Content starts

(** C10: Under every schedule of reservations, commits, drops, purges and clock
    ticks, from an empty cache: (1) the governor's permits are exactly the entries
    plus the calls between acquisition and insertion, and never exceed the
    capacity; (2) once a ClientHello is committed, no reservation of it succeeds
    and no other commit of it happens before the retention measured from the
    commit has elapsed; (3) during that time both checks of a reservation answer
    [Duplicate]; (4) a key has at most one live pending reservation; (5) a live
    reservation commits, unless its retention is not representable or the heap
    cannot grow. *)
Theorem replay_two_phase p actions : 0 <= r_capacity p ->
  let s := run p new_system actions in
  (s_permits s = zsum shard_size (s_shards s) + zsum holds_permit (s_calls s) /\ s_permits s <= r_capacity p) /\
  StronglySorted (spaced p) (s_log s) /\
  (forall k now ck i c grant alloc, Committed k now ck ∈ s_log s -> s_clock s < now + committed_ttl p ->
    s_calls s !! i = Some c -> rc_key c = k -> rc_pc c = CFirst \/ (exists g, rc_pc c = CInsert g) ->
    exists s', act p s (AStep i grant alloc) = Some s' /\ outcome_of s' i = Some (Some Duplicate)) /\
  (forall j j' r r', s_reservations s !! j = Some r -> s_reservations s !! j' = Some r' -> rv_active r = true -> rv_active r' = true ->
    s_clock s < rv_expires r -> s_clock s < rv_expires r' -> rv_key r = rv_key r' -> j = j') /\
  (forall j r now, s_reservations s !! j = Some r -> rv_active r = true -> s_clock s < rv_expires r -> now <= s_clock s ->
    now + committed_ttl p <= r_instant_max p -> exists s', commit_step p s j r now true = Some (s', None)).
Proof.
  intros Hcap s. pose proof (inv_run p actions _ (inv_new p Hcap)) as Hi. fold s in Hi. pose proof Hi as [H1 H2 H3 H4 H5 H6 H7 H8].
  split; [done|]. split; [done|]. split; [|split].
  - intros k now ck i c grant alloc Hin Hx Hc <- Hpc. destruct (H7 _ now ck Hin Hx) as (e & He & _ & Hex).
    cbn. rewrite Hc. cbn. eapply cached_refused; try done. pose proof (Forall_lookup_1 _ _ i c H4 Hc) as Hle. cbn in Hle. lia.
  - intros j j' r r' Hj Hj' Ha Ha' Hx Hx' E. apply (generation_unique p s j j' r r'); try done.
    pose proof (H6 j r Hj Ha Hx) as K. rewrite E, (H6 j' r' Hj' Ha' Hx') in K. by injection K.
  - intros j r now Hj Ha Hx Hnow Hmax. pose proof (H6 j r Hj Ha Hx) as K. unfold commit_step, cached in *.
    rewrite (proj2 (checked_add_some _ now (committed_ttl p) _) (conj eq_refl Hmax)).
    destruct (s_shards s !! _) as [sh|]; [|done]. cbn in K |- *. unfold commit_section. rewrite K. cbn.
    rewrite Z.eqb_refl, (proj2 (Z.leb_gt _ _)) by lia. cbn. by eexists.
Qed.

Definition demo_policy : ReplayPolicy := {| r_capacity := 2; pending_ttl := 10; committed_ttl := 100; r_instant_max := 1000 |}.
Definition demo_schedule : list Action :=
  [AReserve [x01] 0; AStep 0 true true; AStep 0 true true; AStep 0 true true; AReserve [x01] 0; AStep 0 true true;
   ATick 5; AStep 1 true true; ACommit 0 5 true; ATick 90; APurge 1 95; AReserve [x01] 95].

(** The hello is committed at 5; its replay, called at 95, is refused. *)
Lemma replay_two_phase_witness : let s := run demo_policy new_system demo_schedule in
  s_log s = [Inserted [x01] 0; Committed [x01] 5 5] /\ outcome_of s 0 = Some None /\ outcome_of s 1 = Some (Some Duplicate) /\
  exists s', act demo_policy s (AStep 2 true true) = Some s' /\ outcome_of s' 2 = Some (Some Duplicate).
Proof.
  intros s. split; [vm_compute; reflexivity|]. split; [vm_compute; reflexivity|]. split; [vm_compute; reflexivity|].
  assert (Hcap : 0 <= r_capacity demo_policy) by (cbn; lia).
  destruct (replay_two_phase demo_policy demo_schedule Hcap) as (_ & _ & H & _).
  eapply (H [x01] 5 5 2%nat (start_call demo_policy [x01] 95)).
  - assert (E : s_log (run demo_policy new_system demo_schedule) = [Inserted [x01] 0; Committed [x01] 5 5]) by (vm_compute; reflexivity).
    rewrite E. apply list_elem_of_further, list_elem_of_here.
  - vm_compute. reflexivity.
  - vm_compute. reflexivity.
  - reflexivity.
  - left. reflexivity.
Defined.
(* ===== verification/UserMap.v ===== *)
(** * The user map ([src/user_map.rs])

    The immutable table of configured users: a sorted slice while it is small, a
    hash map otherwise. *)

From stdpp Require Import gmap.
From S2P Require Import Prelude SortedTable VlessRequest Replay.
#[local] Open Scope Z_scope.

Definition SORTED_USER_LIMIT : Z := 64.

Section UserMap.
Context {V : Type}.

Inductive AdaptiveUserMap := UmSorted (entries : list (UserId * V)) | UmHashed (entries : gmap UserId V).

(** [[u8; 16]] is ordered lexicographically: as a big-endian number. *)
Definition user_key (e : UserId * V) : Z := from_be e.1.

Definition from_entries (entries : list (UserId * V)) : AdaptiveUserMap :=
  let entries := sort_by_key user_key entries in
  let entries := dedup_by_key user_key entries in
  if len entries <=? SORTED_USER_LIMIT then UmSorted entries
  else UmHashed (foldl (fun m e => <[e.1 := e.2]> m) ∅ entries).

Definition get {E} (m : AdaptiveUserMap) (user_id : UserId) : result E (option V) :=
  match m with
  | UmSorted entries =>
    found ← binary_search user_key entries (from_be user_id);
    match found with
    | None => Ok None
    | Some i => match entries !! i with Some e => Ok (Some e.2) | None => Panic end
    end
  | UmHashed entries => Ok (entries !! user_id)
  end.

Definition map_len (m : AdaptiveUserMap) : Z := match m with UmSorted entries => len entries | UmHashed entries => Z.of_nat (size entries) end.

Definition user_ids_ok (es : list (UserId * V)) : Prop := Forall (fun e => length e.1 = 16%nat) es.

Lemma user_key_inj (a b : UserId) : length a = 16%nat -> length b = 16%nat -> from_be a = from_be b -> a = b.
Proof. intros Ha Hb H. rewrite <- (to_be_from_be a 16), <- (to_be_from_be b 16) by done. by rewrite H. Qed.

Lemma hashed_none (es : list (UserId * V)) id : id ∉ es.*1 -> forall m : gmap UserId V, foldl (fun m e => <[e.1 := e.2]> m) m es !! id = m !! id.
Proof.
  induction es as [|e es IH]; intros Hid m; [done|]. cbn in Hid. apply not_elem_of_cons in Hid as [Hne Hid]. cbn. rewrite IH by done.
  by apply lookup_insert_ne.
Qed.

Lemma hashed_some (es : list (UserId * V)) id v : NoDup es.*1 -> (id, v) ∈ es -> forall m : gmap UserId V, foldl (fun m e => <[e.1 := e.2]> m) m es !! id = Some v.
Proof.
  induction es as [|e es IH]; intros Hn Hin m; [by apply elem_of_nil in Hin|]. cbn in Hn. apply NoDup_cons in Hn as [Hne Hn]. cbn.
  apply elem_of_cons in Hin as [<-|Hin]; [|by apply IH]. rewrite hashed_none by done. apply lookup_insert_eq.
Qed.

(** The entries of the table: one for each configured identifier. *)
Lemma table_entries es : user_ids_ok es ->
  let t := dedup_by_key user_key (sort_by_key user_key es) in
  strictly_sorted user_key t /\ NoDup t.*1 /\ user_ids_ok t /\ (forall e, e ∈ t -> e ∈ es) /\ (forall id, id ∈ es.*1 -> id ∈ t.*1).
Proof.
  intros Hok t. pose proof (dedup_sorted user_key es) as Hs. fold t in Hs.
  assert (Hsub : forall e, e ∈ t -> e ∈ es) by apply dedup_elem.
  assert (Hok' : user_ids_ok t) by (apply Forall_forall; intros e He; apply (proj1 (Forall_forall _ _) Hok); by apply Hsub).
  split_and!; [by apply strongly_strict| |done|done|].
  - clear Hsub Hok'. induction Hs as [|a l Hl IH Ha]; [constructor|]. cbn. constructor; [|done]. intros (e & He & Hin)%list_elem_of_fmap.
    pose proof (proj1 (Forall_forall _ _) Ha e Hin) as Hlt. unfold user_key in Hlt. rewrite He in Hlt. cbn in Hlt. lia.
  - intros id (e & -> & He)%list_elem_of_fmap. destruct (dedup_repr user_key es e He) as (y & Hy & Hk). apply list_elem_of_fmap. exists y. split; [|done].
    symmetry. apply user_key_inj; [..|done]; [by apply (proj1 (Forall_forall _ _) Hok y), Hsub|by apply (proj1 (Forall_forall _ _) Hok e)].
Qed.

(** A lookup finds a configured value of the identifier, and misses only one that
    was not configured. *)
Lemma user_map_get {E} es (id : UserId) : user_ids_ok es -> length id = 16%nat ->
  exists o, get (E := E) (from_entries es) id = Ok o /\
    match o with Some v => (id, v) ∈ es | None => id ∉ es.*1 end.
Proof.
  intros Hok Hid. destruct (table_entries es Hok) as (Hs & Hn & Hok' & Hsub & Hsup). unfold from_entries, get.
  set (t := dedup_by_key user_key (sort_by_key user_key es)) in *. destruct (_ <=? _).
  - destruct (binary_search_spec (E := E) user_key t (from_be id) Hs) as (o & Ho & Hspec). rewrite Ho. cbn. destruct o as [i|].
    + destruct Hspec as ([k v] & Hb & Hk). rewrite Hb. exists (Some v). split; [done|]. apply Hsub.
      assert (Hin : (k, v) ∈ t) by (by eapply list_elem_of_lookup_2). replace id with k; [done|].
      apply user_key_inj; [by apply (proj1 (Forall_forall _ _) Hok' (k, v))|done|done].
    + exists None. split; [done|]. intros Hin%Hsup. apply list_elem_of_fmap in Hin as (e & -> & He).
      apply list_elem_of_lookup in He as [i Hi]. by destruct (Hspec i e Hi).
  - eexists. split; [done|]. destruct (decide (id ∈ t.*1)) as [Hin|Hin].
    + apply list_elem_of_fmap in Hin as ([k v] & -> & He). rewrite (hashed_some t k v) by done. by apply Hsub.
    + rewrite hashed_none, lookup_empty by done. auto.
Qed.

(** With distinct identifiers the lookup is the configured association. *)
Lemma user_map_exact {E} es (id : UserId) : user_ids_ok es -> length id = 16%nat -> NoDup es.*1 ->
  exists o, get (E := E) (from_entries es) id = Ok o /\ forall v, o = Some v <-> (id, v) ∈ es.
Proof.
  intros Hok Hid Hn. destruct (user_map_get (E := E) es id Hok Hid) as (o & Ho & Hspec). exists o. split; [done|]. intros v. destruct o as [w|].
  - split; [by intros [= ->]|]. intros Hv. f_equal. apply list_elem_of_lookup in Hspec as [i Hi]. apply list_elem_of_lookup in Hv as [j Hj].
    assert (i = j) as -> by (apply (NoDup_lookup es.*1 i j id); [done|by rewrite list_lookup_fmap, Hi|by rewrite list_lookup_fmap, Hj]). congruence.
  - split; [done|]. intros Hv. destruct Hspec. apply list_elem_of_fmap. by exists (id, v).
Qed.
End UserMap.
Arguments AdaptiveUserMap : clear implicits.
(* ===== verification/HandoffBlob.v ===== *)
(** * Handoff continuation blob ([src/protocol/handoff/state.rs],
      [src/protocol/handoff/blob/mod.rs])

    The session state a LINE node hands to LANDING and its explicit binary
    encoding inside the sealed transfer. *)

From S2P Require Import Prelude Cursor VlessRequest Replay Tls13Keys BlobCodec HandoffPolicy.
#[local] Open Scope Z_scope.

Definition CONTINUATION_STATE_VERSION : byte := x03.
Definition MAX_BLOB_LEN : Z := 96 * 1024.
Definition MAX_PENDING_CIPHERTEXT_LEN : Z := 4 * (5 + 16384 + 1 + 16).
Definition MAX_PREFETCHED_PLAINTEXT_LEN : Z := 533 + 16384.
Definition BLOB_USER_ID_LEN : Z := 16.

Record ContinuationState := {
  cs_suite : CipherSuite;
  cs_client_secret : TrafficSecret;
  cs_server_secret : TrafficSecret;
  cs_client_sequence : Z;
  cs_server_sequence : Z;
  cs_key_update_pending : bool;
  cs_session_kind : SessionKind;
  cs_user_id : list byte;
  cs_inbound_tag : list byte;
  cs_destination : Destination;
  cs_pending_ciphertext : list byte;
  cs_prefetched_plaintext : list byte;
  cs_policy : HandoffPolicySnapshot;
}.

(** [ContinuationState::new]. *)
Definition new_continuation (suite : CipherSuite) (client : TrafficSecret) (client_sequence : Z) (server : TrafficSecret)
    (server_sequence : Z) (key_update : bool) (kind : SessionKind) (user_id inbound_tag : list byte)
    (destination : Destination) (pending prefetched : list byte) (policy : HandoffPolicySnapshot)
    : result HandoffError ContinuationState :=
  guard! negb (bool_decide (hb_algorithm client = suite_hash suite)) ||
         negb (bool_decide (hb_algorithm server = suite_hash suite)) else HState;
  guard! (MAX_INBOUND_TAG_LEN <? len inbound_tag) || (MAX_PENDING_CIPHERTEXT_LEN <? len pending) ||
         (MAX_PREFETCHED_PLAINTEXT_LEN <? len prefetched) else HState;
  guard! negb (is_ascii inbound_tag) else HState;
  Ok {| cs_suite := suite; cs_client_secret := client; cs_server_secret := server; cs_client_sequence := client_sequence;
        cs_server_sequence := server_sequence; cs_key_update_pending := key_update; cs_session_kind := kind;
        cs_user_id := user_id; cs_inbound_tag := inbound_tag; cs_destination := destination;
        cs_pending_ciphertext := pending; cs_prefetched_plaintext := prefetched; cs_policy := policy |}.

(** One direction's exported record state ([tls13/record.rs]). *)
Record ExportedRecordState := { er_suite : CipherSuite; er_secret : TrafficSecret; er_sequence : Z }.

(** [ExportedRecordState::from_parts]; its one error becomes [State] at the call. *)
Definition exported_from_parts (suite : CipherSuite) (secret : TrafficSecret) (sequence : Z)
    : result HandoffError ExportedRecordState :=
  guard! negb (bool_decide (hb_algorithm secret = suite_hash suite)) else HState;
  Ok {| er_suite := suite; er_secret := secret; er_sequence := sequence |}.

Record ExportedTlsState := { et_client : ExportedRecordState; et_server : ExportedRecordState }.

Record ContinuationParts := {
  cp_tls : ExportedTlsState;
  cp_user_id : list byte;
  cp_destination : Destination;
  cp_pending_ciphertext : list byte;
  cp_prefetched_plaintext : list byte;
  cp_key_update_pending : bool;
  cp_session_kind : SessionKind;
  cp_inbound_tag : list byte;
  cp_policy : HandoffPolicySnapshot;
}.

Definition into_parts (s : ContinuationState) : result HandoffError ContinuationParts :=
  client ← exported_from_parts (cs_suite s) (cs_client_secret s) (cs_client_sequence s);
  server ← exported_from_parts (cs_suite s) (cs_server_secret s) (cs_server_sequence s);
  Ok {| cp_tls := {| et_client := client; et_server := server |}; cp_user_id := cs_user_id s;
        cp_destination := cs_destination s; cp_pending_ciphertext := cs_pending_ciphertext s;
        cp_prefetched_plaintext := cs_prefetched_plaintext s; cp_key_update_pending := cs_key_update_pending s;
        cp_session_kind := cs_session_kind s; cp_inbound_tag := cs_inbound_tag s; cp_policy := cs_policy s |}.

(** ** Codec *)

(** The checked sum of the field lengths. *)
Definition blob_total (hash_len inbound_len address_len pending_len prefetched_len policy_len : Z) : option Z :=
  total ← foldl (fun acc n => length ← acc; checked_add USIZE_MAX length n) (Some 1)
    [2; 2 * hash_len; 2 * 8; 1; 1; BLOB_USER_ID_LEN; 1 + inbound_len; 1 + 2 + address_len + 2;
     4 + pending_len; 4 + prefetched_len; 4 + policy_len];
  if total <=? MAX_BLOB_LEN then Some total else None.

Section Codec.
(** [alloc] answers every [try_reserve_exact]. *)
Context (alloc : Z -> bool).

Definition encode_blob (s : ContinuationState) : result HandoffError (list byte) :=
  address_length ← bounded_address_length (cs_destination s);
  policy_len ← encoded_policy_len (cs_policy s);
  total ← ok_or HLength (blob_total (output_len (suite_hash (cs_suite s))) (len (cs_inbound_tag s)) address_length
                           (len (cs_pending_ciphertext s)) (len (cs_prefetched_plaintext s)) policy_len);
  guard! negb (alloc total) else HAllocation;
  tag ← encode_short_bytes (cs_inbound_tag s);
  policy ← encode_policy_snapshot (cs_policy s);
  Ok ([CONTINUATION_STATE_VERSION] ++ to_be 2 (suite_wire_value (cs_suite s)) ++
      hb_as_bytes (cs_client_secret s) ++ hb_as_bytes (cs_server_secret s) ++
      to_be 8 (cs_client_sequence s) ++ to_be 8 (cs_server_sequence s) ++
      [flag_byte (cs_key_update_pending s)] ++ [session_kind_wire (cs_session_kind s)] ++ cs_user_id s ++ tag ++
      encode_address (cs_destination s) ++ to_be 2 (port (cs_destination s)) ++
      encode_bounded_bytes (cs_pending_ciphertext s) ++ encode_bounded_bytes (cs_prefetched_plaintext s) ++ policy).

Definition decode_traffic_secret (suite : CipherSuite) : blob_parser TrafficSecret :=
  bytes ← blob_take (output_len (suite_hash suite));
  lift (map_err (fun _ => HState) (hb_from_bytes (suite_hash suite) bytes)).
(* ===== verification/Tls13Record.v ===== *)
(** * TLS 1.3 record layer ([src/protocol/reality/tls13/record.rs],
      [EstablishedTls] of [handshake.rs])

    One direction's AEAD state: sealing (three entry points), opening, KeyUpdate,
    the per-key usage limit and the export of a direction at a session handoff. *)

From S2P Require Import Prelude Cursor Tls13Keys HandoffBlob.
#[local] Open Scope Z_scope.

Definition HEADER_LEN : Z := 5.
Definition TAG_LEN : Z := 16.
Definition OUTER_APPLICATION_DATA : byte := x17.
Definition LEGACY_RECORD_VERSION : list byte := [x03; x03].
Definition MAX_PLAINTEXT_LEN : Z := 16384.
Definition MAX_INNER_PLAINTEXT_LEN : Z := MAX_PLAINTEXT_LEN + 1.
Definition MAX_CIPHERTEXT_LEN : Z := MAX_INNER_PLAINTEXT_LEN + TAG_LEN.
Definition AES_GCM_RECORD_LIMIT : Z := 16777216.
Definition CHACHA20_POLY1305_RECORD_LIMIT : Z := 4611686018427387904.

Inductive ContentType := CtChangeCipherSpec | CtAlert | CtHandshake | CtApplicationData.

Definition content_type_wire (t : ContentType) : byte :=
  match t with CtChangeCipherSpec => x14 | CtAlert => x15 | CtHandshake => x16 | CtApplicationData => x17 end.

Definition content_type_from_wire (b : byte) : option ContentType :=
  match b with
  | x14 => Some CtChangeCipherSpec | x15 => Some CtAlert | x16 => Some CtHandshake | x17 => Some CtApplicationData
  | _ => None
  end.

Inductive Tls13RecordError :=
| RInvalidKey | RKeyUpdateUnavailable | RInvalidLength | RInvalidHeader | RAuthenticationFailed | RInvalidContentType
| RKeyUsageExhausted | RWriteFailed | RBufferAllocation.

Inductive TrafficState := TsHandshake | TsApplication (secret : TrafficSecret).
(* ===== verification/TlsReader.v ===== *)
(** * TLS application reads ([src/protocol/reality/tls13/application_io.rs],
      [record_read.rs])

    The two readers of an established session: [TlsApplicationIo], which reads
    exactly one record at a time, and the split [TlsApplicationReader], which
    reads ahead into a connection buffer. Both reassemble KeyUpdate messages and
    record the peer's request for one. The transport is the environment: the
    bytes the peer delivers, how many each read returns and how the stream ends. *)

From S2P Require Import Prelude Cursor Effects Tls13Keys HandoffBlob Tls13Record.
#[local] Open Scope Z_scope.

Definition ALERT_LEVEL_WARNING : byte := x01.
Definition ALERT_CLOSE_NOTIFY : byte := x00.
Definition KEY_UPDATE_HANDSHAKE_TYPE : byte := x18.
Definition KEY_UPDATE_NOT_REQUESTED : byte := x00.
Definition KEY_UPDATE_REQUESTED : byte := x01.
Definition KEY_UPDATE_MESSAGE_LEN : Z := 5.
Definition KEY_UPDATE_HEADER : list byte := [KEY_UPDATE_HANDSHAKE_TYPE; x00; x00; x01].
Definition KEY_UPDATE_RESPONSE : list byte := [KEY_UPDATE_HANDSHAKE_TYPE; x00; x00; x01; KEY_UPDATE_NOT_REQUESTED].
Definition TLS_RECORD_HEADER_LEN : Z := 5.
Definition MAX_TLS13_CIPHERTEXT_LEN : Z := MAX_PLAINTEXT_LEN + 1 + 16.
Definition MAX_TLS_RECORD_WIRE_LEN : Z := TLS_RECORD_HEADER_LEN + MAX_TLS13_CIPHERTEXT_LEN.
Definition SOCKET_BUFFER_CAPACITY : Z := 4 * MAX_TLS_RECORD_WIRE_LEN.

(** ** Errors *)

Inductive TlsRecordReadErrorKind := RkTimeout | RkUnexpectedEof | RkIo | RkRecordTooLarge.
Record TlsRecordReadError := { read_kind : TlsRecordReadErrorKind; wire_prefix : list byte }.

Inductive TlsApplicationIoError :=
| TaTimeout | TaRead (e : TlsRecordReadError) | TaRecord (e : Tls13RecordError) | TaUnexpectedContentType (t : ContentType)
| TaInvalidKeyUpdate | TaInvalidAlert | TaPeerAlert (level description : byte) | TaIo.

(** ** KeyUpdate messages *)

Inductive KeyUpdateRequest := NotRequested | Requested.
#[export] Instance KeyUpdateRequest_eq_dec : EqDecision KeyUpdateRequest.
Proof. solve_decision. Defined.

Record KeyUpdateCoordination := { response_pending : bool; response_observed : bool }.
Definition new_coordination (pending : bool) : KeyUpdateCoordination :=
  {| response_pending := pending; response_observed := false |}.

Record KeyUpdateReassembly := { ku_message : list byte; ku_length : Z }.
Definition new_reassembly : KeyUpdateReassembly := {| ku_message := replicate 5 x00; ku_length := 0 |}.
Definition ku_is_empty (ku : KeyUpdateReassembly) : bool := ku_length ku =? 0.

(** [message[start..].copy_from_slice(fragment)] for a range that was checked. *)
Definition overwrite (l : list byte) (i : Z) (bytes : list byte) : list byte :=
  take (Z.to_nat i) l ++ bytes ++ drop (Z.to_nat (i + len bytes)) l.

Definition push_record (fragment : list byte) : IO KeyUpdateReassembly TlsApplicationIoError (option KeyUpdateRequest) :=
  _ ← io_check (negb (bool_decide (fragment = []))) TaInvalidKeyUpdate;
  io_reads (fun ku =>
  match checked_add USIZE_MAX (ku_length ku) (len fragment) with
  | None => io_throw TaInvalidKeyUpdate
  | Some stop =>
    _ ← io_check (stop <=? KEY_UPDATE_MESSAGE_LEN) TaInvalidKeyUpdate;
    _ ← io_check (bool_decide (is_Some (get_range (ku_message ku) (ku_length ku) stop))) TaInvalidKeyUpdate;
    let message := overwrite (ku_message ku) (ku_length ku) fragment in
    _ ← io_put {| ku_message := message; ku_length := stop |};
    let header_len := Z.min stop (len KEY_UPDATE_HEADER) in
    _ ← io_check (bool_decide (get_range message 0 header_len = get_range KEY_UPDATE_HEADER 0 header_len)) TaInvalidKeyUpdate;
    if stop <? KEY_UPDATE_MESSAGE_LEN then mret None
    else
      _ ← io_put {| ku_message := message; ku_length := 0 |};
      match message !! 4%nat with
      | Some x00 => mret (Some NotRequested)
      | Some x01 => mret (Some Requested)
      | Some _ => io_throw TaInvalidKeyUpdate
      | None => fun s => (Panic, s)
      end
  end).

(** ** Opened records

    What both readers share of a session: the read direction's record layer, the
    KeyUpdate reassembly and the flags shared with the writer. *)

Record ReadSession := { rs_records : Tls13RecordLayer; rs_key_update : KeyUpdateReassembly; rs_coordination : KeyUpdateCoordination }.

Inductive OpenedRecordOutcome := OutcomeApplicationData (plaintext_len : Z) | OutcomeControl (key_update_requested : bool).

Definition keys_state : Type := Tls13RecordLayer * KeyUpdateReassembly.

Section Opened.
Context {C : Tls13Ops}.

Definition process_key_update_record (fragment : list byte) : IO keys_state TlsApplicationIoError (option KeyUpdateRequest) :=
  fun '(records, ku) =>
    match push_record fragment ku with
    | (Ok None, ku) => (Ok None, (records, ku))
    | (Ok (Some request), ku) =>
      match update_traffic_secret records with
      | Ok records => (Ok (Some request), (records, ku))
      | Err e => (Err (TaRecord e), (records, ku))
      | Panic => (Panic, (records, ku))
      end
    | (Err e, ku) => (Err e, (records, ku))
    | (Panic, ku) => (Panic, (records, ku))
    end.

Definition process_opened_record (content_type : ContentType) (plaintext : list byte)
    : IO keys_state TlsApplicationIoError OpenedRecordOutcome :=
  io_reads (fun '(_, ku) =>
  match content_type with
  | CtApplicationData =>
    _ ← io_check (ku_is_empty ku) TaInvalidKeyUpdate;
    mret (OutcomeApplicationData (len plaintext))
  | CtAlert =>
    _ ← io_check (ku_is_empty ku) TaInvalidKeyUpdate;
    match plaintext with
    | [level; description] => io_throw (TaPeerAlert level description)
    | _ => io_throw TaInvalidAlert
    end
  | CtHandshake =>
    request ← process_key_update_record plaintext;
    mret (OutcomeControl (bool_decide (request = Some Requested)))
  | CtChangeCipherSpec => io_throw (if ku_is_empty ku then TaUnexpectedContentType content_type else TaInvalidKeyUpdate)
  end).

(** The bytes of an opened record: the AEAD leaves the inner plaintext over the
    ciphertext. A failed open returns nothing from them. *)
Definition opened_bytes (l : Tls13RecordLayer) (record : list byte) : list byte :=
  match open_checked l record with
  | Ok region => overwrite record TLS_RECORD_HEADER_LEN region
  | _ => record
  end.

(** Opens one record and processes it; the record's bytes afterwards are part of
    the result. *)
Definition open_and_process (record : list byte) (s : ReadSession)
    : result TlsApplicationIoError OpenedRecordOutcome * list byte * ReadSession :=
  let record' := opened_bytes (rs_records s) record in
  match open_in_place (rs_records s) record with
  | (Err e, l) => (Err (TaRecord e), record', {| rs_records := l; rs_key_update := rs_key_update s; rs_coordination := rs_coordination s |})
  | (Panic, l) => (Panic, record', {| rs_records := l; rs_key_update := rs_key_update s; rs_coordination := rs_coordination s |})
  | (Ok (t, plaintext), l) =>
    let '(outcome, (l, ku)) := process_opened_record t plaintext (l, rs_key_update s) in
    (outcome, record', {| rs_records := l; rs_key_update := ku; rs_coordination := rs_coordination s |})
  end.

(** [response_observed.store(true)] when the peer asked for an update. *)
Definition note_request (requested : bool) (s : ReadSession) : ReadSession :=
  if requested then
    {| rs_records := rs_records s; rs_key_update := rs_key_update s;
       rs_coordination := {| response_pending := response_pending (rs_coordination s); response_observed := true |} |}
  else s.
End Opened.

(** ** The transport *)

Inductive ReadEnd := EndEof | EndTimeout | EndIo.

(** The bytes the peer still delivers and the reads made so far. *)
Record Transport := { tp_stream : list byte; tp_reads : nat }.

(** What the environment decides before and at the [k]-th read: whether an
    allocation succeeds, whether the idle window can be armed, the bytes a read
    delivers at most (at least one while the stream lasts), and what every read
    after the stream's last byte reports. *)
Record ReadEnv := {
  read_alloc : nat -> bool;
  read_armed : nat -> bool;
  read_size : nat -> nat;
  read_end : ReadEnd;
  prefix_alloc : bool;
}.

Inductive IdleRead := IrBytes (bytes : list byte) | IrTimeout | IrIo.

(** [IdleDeadline::read] into [room] bytes. *)
Definition idle_read (env : ReadEnv) (room : nat) (t : Transport) : IdleRead * Transport :=
  let t' n := {| tp_stream := drop n (tp_stream t); tp_reads := S (tp_reads t) |} in
  match tp_stream t with
  | [] => (match read_end env with EndEof => IrBytes [] | EndTimeout => IrTimeout | EndIo => IrIo end, t' 0%nat)
  | _ =>
    let n := Nat.min (Nat.min room (length (tp_stream t))) (Nat.max 1 (read_size env (tp_reads t))) in
    (IrBytes (take n (tp_stream t)), t' n)
  end.

(** [consumed_failure] and [buffered_failure]: the consumed bytes are copied into
    the error unless that allocation fails. *)
Definition consumed_failure (env : ReadEnv) (kind : TlsRecordReadErrorKind) (wire : list byte) : TlsRecordReadError :=
  {| read_kind := kind; wire_prefix := if prefix_alloc env then wire else [] |}.

Definition header_body_len (header : list byte) : Z := from_be (take 2 (drop 3 header)).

Content ends

What the exercise asks: Once every line of the material holding the word "Hsub" has been counted, report the total and nothing more.

Output: 7